Differential diagnosis of cervical lymphadenopathy: usefulness of color Doppler sonography
- PMID: 9129432
- DOI: 10.2214/ajr.168.5.9129432
Differential diagnosis of cervical lymphadenopathy: usefulness of color Doppler sonography
Abstract
Objective: The purpose of this study was to evaluate the usefulness of color Doppler sonography in differentiating benign from malignant cervical lymphadenopathy.
Materials and methods: We used color Doppler sonography to evaluate 117 lymph nodes in 105 patients. The patients were pathologically and clinically confirmed to have benign reactive lymphadenitis (n = 28), tuberculosis (n = 17), lymphoma (n = 14), and metastasis (n = 46). The patterns of hilar vascularity, central nodal vascularity, and peripheral vascularity were assessed. The highest resistive index and pulsatility index in 116 lymph nodes were measured from spectral waveforms. Histologic findings of nodal vessels were analyzed in 14 nodes and compared with findings on color Doppler sonograms.
Results: Thirty-two (94%) of 34 nodes with benign reactive disease showed normal patterns of nodal vascularity; central hilar vascularity, radial symmetric central vascularity, and no peripheral vascularity. At least one of six abnormal patterns of vascularity (eccentric or absent hilar vascularity; deformed radial, aberrant multifocal, or absent central vascularity; and peripheral vascularity) was observed in 98% (65/66) of nodes with malignant disease and in all tuberculous nodes. We established cutoff values of 0.8 for the resistive index and 1.5 for the pulsatility index that were 100% specific for malignancy. However, sensitivities for these cutoff values were 47% and 55%, respectively. Also, histologic examinations showed that most flow signals in nodes with malignant disease represented arterioles or veins in the septa between tumor nests or near the capsule.
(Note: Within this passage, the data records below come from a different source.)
(* ===== verification/ResourceMonitor.v ===== *)
(** * crates/core/src/security/capabilities.rs: request counting per address

    [ResourceMonitor] counts the requests of an address from the first one in a
    window on.  A clock read is the number of nanoseconds of a monotonic clock, an
    argument.  The counter is incremented by [+=], which panics on overflow. *)
From S2P Require Import Prelude EgressGuard.

Record RequestTracker := mkTracker { count : Z; first_request_at : Z }.

Record ResourceMonitor := mkResource {
  requests : gmap IpAddr RequestTracker;
  request_threshold : Z;
  time_window : Z }.

Definition resource_new (request_threshold time_window_seconds : Z) : ResourceMonitor :=
  mkResource ∅ request_threshold (time_window_seconds * 10 ^ 9).
Definition resource_default : ResourceMonitor := resource_new 100 60.

Definition in_window (now : Z) (m : ResourceMonitor) (t : RequestTracker) : Prop :=
  elapsed_since (first_request_at t) now < time_window m.
#[export] Instance in_window_dec now m t : Decision (in_window now m t).
Proof. unfold in_window. apply _. Defined.

(** [retain]. *)
Definition retained (now : Z) (m : ResourceMonitor) : gmap IpAddr RequestTracker :=
  filter (fun e : IpAddr * RequestTracker => in_window now m e.2) (requests m).

Definition check_and_record_request (now : Z) (ip : IpAddr) (m : ResourceMonitor)
    : outcome (ResourceMonitor * bool) :=
  let requests := retained now m in
  let tracker := default (mkTracker 0 now) (requests !! ip) in
  count ← add_u U64_MAX (count tracker) 1;
  let tracker := mkTracker count (first_request_at tracker) in
  let m := mkResource (<[ip := tracker]> requests) (request_threshold m) (time_window m) in
  Ret (m, bool_decide (request_threshold m < count /\ in_window now m tracker)).

(** ** Properties *)

(** A run of requests (time, address), with the answers. *)
Fixpoint record_all (l : list (Z * IpAddr)) (m : ResourceMonitor)
    : outcome (ResourceMonitor * list bool) :=
  match l with
  | [] => Ret (m, [])
  | (now, ip) :: l =>
      '(m, b) ← check_and_record_request now ip m;
      '(m, bs) ← record_all l m;
      Ret (m, b :: bs)
  end.

(** The reference: each address has a current window, opened by its first request
    outside the one before, and the number of its requests in it. *)
Fixpoint windows (width : Z) (ip : IpAddr) (l : list (Z * IpAddr)) (cur : option (Z * Z))
    : option (Z * Z) :=
  match l with
  | [] => cur
  | (now, ip') :: l =>
      windows width ip l
        (if decide (ip' = ip) then
           match cur with
           | Some (start, n) => if decide (now - start < width) then Some (start, n + 1) else Some (now, 1)
           | None => Some (now, 1)
           end
         else cur)
  end.

(** The tracker of an address agrees with its window, unless the window is over. *)
Definition agrees (now : Z) (m : ResourceMonitor) (ip : IpAddr) (cur : option (Z * Z)) : Prop :=
  match cur with
  | Some (start, n) => start <= now /\ 1 <= n /\
      (requests m !! ip = Some (mkTracker n start) \/
       requests m !! ip = None /\ time_window m <= now - start)
  | None => requests m !! ip = None
  end.

Lemma retained_lookup now m ip :
  retained now m !! ip =
    match requests m !! ip with
    | Some t => if decide (in_window now m t) then Some t else None
    | None => None
    end.
Proof.
  unfold retained. destruct (requests m !! ip) as [t|] eqn:E.
  - case_decide; [by apply map_lookup_filter_Some|]. apply map_lookup_filter_None. right. naive_solver.
  - apply map_lookup_filter_None. by left.
Qed.

(** The tracker a request finds: the one in its window, or a new one. *)
Definition found (now : Z) (ip : IpAddr) (m : ResourceMonitor) : RequestTracker :=
  match requests m !! ip with
  | Some t => if decide (in_window now m t) then t else mkTracker 0 now
  | None => mkTracker 0 now
  end.

Lemma found_default now ip m :
  default (mkTracker 0 now)
    match requests m !! ip with
    | Some t => if decide (in_window now m t) then Some t else None
    | None => None
    end = found now ip m.
Proof. unfold found. destruct (requests m !! ip); [by case_decide|done]. Qed.

Lemma record_total now ip m :
  count (found now ip m) + 1 <= U64_MAX -> exists m' b, check_and_record_request now ip m = Ret (m', b).
Proof.
  intros Hc. unfold check_and_record_request. rewrite retained_lookup, found_default.
  rewrite add_u_small by done. by eexists _, _.
Qed.

Lemma record_spec now ip m m' b :
  0 < time_window m -> check_and_record_request now ip m = Ret (m', b) ->
  let t := found now ip m in
  m' = mkResource (<[ip := mkTracker (count t + 1) (first_request_at t)]> (retained now m))
         (request_threshold m) (time_window m) /\
  b = bool_decide (request_threshold m < count t + 1).
Proof.
  intros Hw Hc t. unfold check_and_record_request in Hc. rewrite retained_lookup, found_default in Hc.
  fold t in Hc.
  unfold add_u in Hc. case_decide; [|done]. simplify_eq/=. split; [done|].
  apply bool_decide_ext. split; [by intros [??]|]. intros Hlt. split; [done|].
  unfold t, found, in_window, elapsed_since. simpl. cases; simpl; lia.
Qed.

Lemma record_agrees now now' ip ip' m m' b cur :
  now <= now' -> 0 < time_window m ->
  check_and_record_request now' ip' m = Ret (m', b) -> agrees now m ip cur ->
  agrees now' m' ip (windows (time_window m) ip [(now', ip')] cur) /\
  request_threshold m' = request_threshold m /\ time_window m' = time_window m /\
  (ip' = ip -> exists start n, windows (time_window m) ip [(now', ip')] cur = Some (start, n) /\
    b = bool_decide (request_threshold m < n)).
Proof.
  intros Hnow Hw Hc Hag. apply record_spec in Hc as [-> ->]; [|done]. simpl windows.
  unfold agrees, found, in_window, elapsed_since in *. cbn [requests request_threshold time_window].
  case_decide; [subst ip'; rewrite lookup_insert_eq|rewrite lookup_insert_ne, retained_lookup by done];
    (destruct cur as [[start n]|]; [destruct Hag as (Hs & Hn & [Hreq|[Hreq Hover]])|]; rewrite ?Hreq, ?Hag).
  all: cbn [first_request_at count]; repeat case_decide; split_and!.
  all: unfold in_window, elapsed_since in *; cbn [first_request_at count] in *.
  all: first [lia | done | by left | right; split; [done|lia]
             | intros _; eexists _, _; split; [reflexivity|apply bool_decide_ext; simpl; lia]].
Qed.

Lemma agrees_later now now' m ip cur : now <= now' -> agrees now m ip cur -> agrees now' m ip cur.
Proof. intros Hn. unfold agrees. destruct cur as [[]|]; [|done]. intuition lia. Qed.

Lemma windows_app width ip l l' cur :
  windows width ip (l ++ l') cur = windows width ip l' (windows width ip l cur).
Proof. revert cur. induction l as [|[now ip'] l IH]; intros cur; simpl; [done|]. apply IH. Qed.

(** The times of a run do not decrease. *)
Fixpoint ordered (now : Z) (l : list (Z * IpAddr)) : Prop :=
  match l with [] => True | (now', _) :: l => now <= now' /\ ordered now' l end.

Lemma record_all_agrees l now m curs k :
  0 < time_window m -> ordered now l -> (forall ip, agrees now m ip (curs ip)) ->
  (forall ip t, requests m !! ip = Some t -> count t <= k) -> 0 <= k ->
  k + Z.of_nat (length l) <= U64_MAX ->
  exists m' bs, record_all l m = Ret (m', bs) /\ length bs = length l /\
    forall i now' ip, l !! i = Some (now', ip) ->
      exists start n, windows (time_window m) ip (take (S i) l) (curs ip) = Some (start, n) /\
        bs !! i = Some (bool_decide (request_threshold m < n)).
Proof.
  intros Hw. revert now m curs k Hw. induction l as [|[now' ip'] l IH]; intros now m curs k Hw Ho Hag Hk Hk0 Hfit.
  { exists m, []. split_and!; [done..|]. intros i now'' ip Hi. by rewrite lookup_nil in Hi. }
  destruct Ho as [Hnow Ho]. simpl in Hfit. cbn [record_all].
  assert (Hfound : count (found now' ip' m) <= k).
  { unfold found. destruct (requests m !! ip') as [t|] eqn:E; [|simpl; lia].
    case_decide; [by eapply Hk|simpl; lia]. }
  destruct (record_total now' ip' m) as (m1 & b & Hc); [lia|].
  assert (Hstep : forall ip, agrees now' m1 ip (windows (time_window m) ip [(now', ip')] (curs ip)))
    by (intros ip; by eapply (record_agrees now)).
  destruct (record_agrees now now' ip' ip' m m1 b (curs ip')) as (_ & Ht & Hwin & Hans); [done..|].
  destruct (record_spec now' ip' m m1 b Hw Hc) as [Hm1 _].
  destruct (IH now' m1 (fun ip => windows (time_window m) ip [(now', ip')] (curs ip)) (k + 1))
    as (m' & bs & Hr & Hlen & Hbs); [lia|done|done| |lia|lia|].
  { intros ip t Hreq. rewrite Hm1 in Hreq. simpl in Hreq.
    destruct (decide (ip = ip')) as [->|Hne].
    - rewrite lookup_insert_eq in Hreq. simplify_eq. simpl. lia.
    - rewrite lookup_insert_ne, retained_lookup in Hreq by done.
      destruct (requests m !! ip) as [t'|] eqn:E; [|done]. case_decide; [|done]. simplify_eq.
      specialize (Hk _ _ E). lia. }
  rewrite Hc. simpl. rewrite Hr. simpl. exists m', (b :: bs). split_and!; [done|simpl; lia|].
  intros [|i] now'' ip Hi; simpl in Hi.
  - simplify_eq. destruct (Hans eq_refl) as (start & n & Hwn & ->). exists start, n. split; [exact Hwn|done].
  - destruct (Hbs i now'' ip Hi) as (start & n & Hwn & Hb). rewrite Hwin in Hwn. rewrite Ht in Hb.
    exists start, n. split; [|done]. by rewrite <- Hwn.
Qed.

(** Counting per address: in every run of requests whose times do not decrease,
    the monitor answers each request, and flags it exactly when it is past the
    threshold in the current window of its address, as the reference [windows]
    counts them from the requests of that address alone. *)
Theorem threat_iff threshold seconds start l :
  0 < seconds -> ordered start l -> Z.of_nat (length l) <= U64_MAX ->
  exists m bs, record_all l (resource_new threshold seconds) = Ret (m, bs) /\ length bs = length l /\
    forall i now ip, l !! i = Some (now, ip) ->
      exists opened n, windows (seconds * 10 ^ 9) ip (take (S i) l) None = Some (opened, n) /\
        bs !! i = Some (bool_decide (threshold < n)).
Proof.
  intros Hs Ho Hl.
  apply (record_all_agrees l start (resource_new threshold seconds) (fun _ => None) 0);
    [simpl; lia|done|done| |lia|lia].
  intros ip t Ht. simpl in Ht. by rewrite lookup_empty in Ht.
Qed.

(** The windows do not slide: around the end of one, 199 requests of one address
    within a nanosecond pass the default threshold of 100. *)
Definition burst (ip : IpAddr) : list (Z * IpAddr) :=
  (0, ip) :: repeat (60 * 10 ^ 9 - 1, ip) 99 ++ repeat (60 * 10 ^ 9, ip) 100.
Example burst_unflagged :
  match record_all (burst (V4 (mkV4 127 0 0 1))) resource_default with
  | Ret (_, bs) => Forall (fun b => b = false) bs /\ length bs = 200%nat
  | Panic => False
  end.
Proof.
  vm_compute. split; [by repeat constructor|done].
Qed.

Lemma threat_iff_witness :
  exists m bs, record_all (repeat (5, V4 (mkV4 127 0 0 1)) 3) (resource_new 2 60) = Ret (m, bs) /\
    length bs = 3%nat.
Proof.
  destruct (threat_iff 2 60 0 (repeat (5, V4 (mkV4 127 0 0 1)) 3)) as (m & bs & Hr & Hl & _);
    [lia|repeat split; lia|simpl; ulia|].
  exists m, bs. by split.
Defined.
Conclusion: Unlike nodes with benign reactive disease, 98% of nodes with malignant disease and 100% of tuberculous nodes showed abnormal patterns of nodal vascularity. Also, high values for the resistive and pulsatility indexes were highly specific for malignant lymphadenopathy. Color Doppler sonography combined with analysis of spectral waveforms was useful in differentiating benign from malignant cervical lymphadenopathy.